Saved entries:
(** The guest [mov rbp, 1; out 0x10, al]. *)
Definition guest_rbp (regs : x86_cpu_state) : Z * ivee_exit * x86_cpu_state :=
  (0, pio_out 0x10 (rax regs mod 256), set_rbp 1 regs).

Definition set_rax (x : Z) (c : x86_cpu_state) : x86_cpu_state :=
  {| rax := x; rbx := rbx c; rcx := rcx c; rdx := rdx c; rsi := rsi c;
     rdi := rdi c; rbp := rbp c; r8 := r8 c; r9 := r9 c; r10 := r10 c;
     r11 := r11 c; r12 := r12 c; r13 := r13 c; r14 := r14 c; r15 := r15 c;
     rip := rip c; rflags := rflags c;
     cs := cs c; ds := ds c; ss := ss c; es := es c; fs := fs c; gs := gs c;
     tr := tr c; ldt := ldt c;
     cr0 := cr0 c; cr3 := cr3 c; cr4 := cr4 c; efer := efer c |}.

(** The guest [mov rax, 42; out 0x10, al]. *)
Definition guest_mov (regs : x86_cpu_state) : Z * ivee_exit * x86_cpu_state :=
  (0, pio_out 0x10 42, set_rax 42 regs).

(** The guest [in al, 0x60]. *)
Definition guest_in_0x60 (regs : x86_cpu_state) : Z * ivee_exit * x86_cpu_state :=
  (0,
   {| exit_reason := 1;
      io := {| port := 0x60; pio_direction := 0; pio_size := 1; pio_data := 0 |} |},
   regs).

(** The guest [hlt]; 5 stands for an exit reason other than the port
    access. *)
Definition guest_hlt (regs : x86_cpu_state) : Z * ivee_exit * x86_cpu_state :=
  (0,
   {| exit_reason := 5;
      io := {| port := 0; pio_direction := 0; pio_size := 0; pio_data := 0 |} |},
   regs).

(** A fresh process. *)
Definition sample_host : host :=
  {| mappings := ∅; next_hva := 0x7f0000000000; grants := []; errno := 0;
     live_sessions := 0; live_vms := 0 |}.

(** A flat binary of 16 bytes, which libelf does not take for an ELF file. *)
Definition flat_file : file :=
  {| f_access := Ok (); f_stat := Ok 16; f_open := Ok 3;
     f_image := λ i, if i =? 0 then 0xEE10B0 else 0;
     f_pread := λ count offset, Ok (Z.max 0 (Z.min count (16 - offset)));
     f_fill := λ _ _ w, w;
     elf_version := 1; elf_begin := true; elf_kind := 0;
     gelf_getehdr := None; gelf_getclass := 0; gelf_getphdr := λ _, None;
     elf_errno := 0 |}.

(** An ELF64 executable for x86-64 with one LOAD segment of one page at
    0x10000, readable and executable, whose bytes sit at file offset 0x1000;
    [read] is what [pread] answers for that segment. *)
Definition elf_file (read : sys Z) : file :=
  {| f_access := Ok (); f_stat := Ok 0x1800; f_open := Ok 3;
     f_image := λ _, 0;
     f_pread := λ _ _, read;
     f_fill := λ _ _ w, w;
     elf_version := 1; elf_begin := true; elf_kind := ELF_K_ELF;
     gelf_getehdr :=
       Some {| e_type := ET_EXEC; e_machine := EM_X86_64; e_entry := 0x10000;
               e_phnum := 1 |};
     gelf_getclass := ELFCLASS64;
     gelf_getphdr := λ i,
       if i =? 0 then
         Some {| p_type := PT_LOAD; p_flags := Z.lor PF_R PF_X; p_offset := 0x1000;
                 p_vaddr := 0x10000; p_filesz := 0x1000; p_memsz := 0x1000 |}
       else None;
     elf_errno := 0 |}.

WORK REQUEST: The expected result is every record above, duplicated exactly.

ANSWER FOR THIS EXERCISE:
(** The guest [mov rbp, 1; out 0x10, al]. *)
Definition guest_rbp (regs : x86_cpu_state) : Z * ivee_exit * x86_cpu_state :=
  (0, pio_out 0x10 (rax regs mod 256), set_rbp 1 regs).

Definition set_rax (x : Z) (c : x86_cpu_state) : x86_cpu_state :=
  {| rax := x; rbx := rbx c; rcx := rcx c; rdx := rdx c; rsi := rsi c;
     rdi := rdi c; rbp := rbp c; r8 := r8 c; r9 := r9 c; r10 := r10 c;
     r11 := r11 c; r12 := r12 c; r13 := r13 c; r14 := r14 c; r15 := r15 c;
     rip := rip c; rflags := rflags c;
     cs := cs c; ds := ds c; ss := ss c; es := es c; fs := fs c; gs := gs c;
     tr := tr c; ldt := ldt c;
     cr0 := cr0 c; cr3 := cr3 c; cr4 := cr4 c; efer := efer c |}.

(** The guest [mov rax, 42; out 0x10, al]. *)
Definition guest_mov (regs : x86_cpu_state) : Z * ivee_exit * x86_cpu_state :=
  (0, pio_out 0x10 42, set_rax 42 regs).

(** The guest [in al, 0x60]. *)
Definition guest_in_0x60 (regs : x86_cpu_state) : Z * ivee_exit * x86_cpu_state :=
  (0,
   {| exit_reason := 1;
      io := {| port := 0x60; pio_direction := 0; pio_size := 1; pio_data := 0 |} |},
   regs).

(** The guest [hlt]; 5 stands for an exit reason other than the port
    access. *)
Definition guest_hlt (regs : x86_cpu_state) : Z * ivee_exit * x86_cpu_state :=
  (0,
   {| exit_reason := 5;
      io := {| port := 0; pio_direction := 0; pio_size := 0; pio_data := 0 |} |},
   regs).

(** A fresh process. *)
Definition sample_host : host :=
  {| mappings := ∅; next_hva := 0x7f0000000000; grants := []; errno := 0;
     live_sessions := 0; live_vms := 0 |}.

(** A flat binary of 16 bytes, which libelf does not take for an ELF file. *)
Definition flat_file : file :=
  {| f_access := Ok (); f_stat := Ok 16; f_open := Ok 3;
     f_image := λ i, if i =? 0 then 0xEE10B0 else 0;
     f_pread := λ count offset, Ok (Z.max 0 (Z.min count (16 - offset)));
     f_fill := λ _ _ w, w;
     elf_version := 1; elf_begin := true; elf_kind := 0;
     gelf_getehdr := None; gelf_getclass := 0; gelf_getphdr := λ _, None;
     elf_errno := 0 |}.

(** An ELF64 executable for x86-64 with one LOAD segment of one page at
    0x10000, readable and executable, whose bytes sit at file offset 0x1000;
    [read] is what [pread] answers for that segment. *)
Definition elf_file (read : sys Z) : file :=
  {| f_access := Ok (); f_stat := Ok 0x1800; f_open := Ok 3;
     f_image := λ _, 0;
     f_pread := λ _ _, read;
     f_fill := λ _ _ w, w;
     elf_version := 1; elf_begin := true; elf_kind := ELF_K_ELF;
     gelf_getehdr :=
       Some {| e_type := ET_EXEC; e_machine := EM_X86_64; e_entry := 0x10000;
               e_phnum := 1 |};
     gelf_getclass := ELFCLASS64;
     gelf_getphdr := λ i,
       if i =? 0 then
         Some {| p_type := PT_LOAD; p_flags := Z.lor PF_R PF_X; p_offset := 0x1000;
                 p_vaddr := 0x10000; p_filesz := 0x1000; p_memsz := 0x1000 |}
       else None;
     elf_errno := 0 |}.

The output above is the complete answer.